Hajrasouliha, Amir Reza; Kaplan, Henry J.

Current Opinion in Allergy and Clinical Immunology: October 2012 - Volume 12 - Issue 5 - p 504–509
doi: 10.1097/ACI.0b013e328357d3a4
EYE ALLERGY: Edited by Leonard Bielory and Stefano Bonini

Purpose of review Current scientific evidence suggests that the systemic immune response is affected by exposure to light. During the past century man has been exposed for the first time in evolution to light at night, as well as increasing ultraviolet radiation through depletion of the ozone layer in our atmosphere. These ecological changes have enhanced the impact of light on our systemic immune response. We will review the effect of light on the systemic immune response with particular emphasis on ocular immunity.
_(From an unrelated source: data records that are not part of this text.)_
(* ===== verification/Serializer.v ===== *)
(** * Argument serialization

    src/src/include/femtolog/base/serialize_util.h, base/format_util.h,
    logging/impl/args_serializer.h and logging/impl/args_deserializer.h: the arguments of a log
    call are written into a fixed buffer behind a header of two function pointers, and read back
    by the worker, which formats them.

    An argument is what its decayed type makes of it: a string-like value is the address and the
    characters of its view ([None] for a null [const char*]), a trivially copyable value its
    object representation, any other object its address and representation. The fmt library is a
    parameter ([fmt_output]): its text for a format string and values, given the memory the values
    point into. *)

From S2P Require Import Prelude.

Inductive arg_type :=
  | TString               (* is_string_like_v *)
  | TTrivial (size : nat) (* trivially copyable, of this size *)
  | TObject (size : nat)  (* anything else; by reference only *).

#[export] Instance arg_type_eq_dec : EqDecision arg_type.
Proof. solve_decision. Defined.

Inductive arg :=
  | AString (view : option (Z * bytes))
  | ATrivial (rep : bytes)
  | AObject (addr : Z) (rep : bytes).

(** What [read_arg] gives: a copied string, a view to dereference, a copied value, or the object
    at an address. *)
Inductive value :=
  | VString (s : bytes)
  | VView (addr len : Z)
  | VTrivial (rep : bytes)
  | VDeref (addr : Z).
Recent findings Visible light is now recognized to be important in the maintenance of immune privilege within the eye; however, little is known about the mechanism through which this effect occurs. Recent studies suggest that the generation of regulatory T cells involved in immune privilege within the eye is dependent on retinoic acid formation by retinal pigment epithelial cells. Light is also important in modulation of multiple pathways including adjustment of circadian rhythm and production of vitamin D.

Summary Light regulates our biologic systems in many different ways. Its effect on the systemic immune response suggests that it is important in maintaining health, as well as in the induction of disease. A better understanding of the interaction of light with our biologic systems may allow new preventive measures to avoid disease and novel forms of treatment.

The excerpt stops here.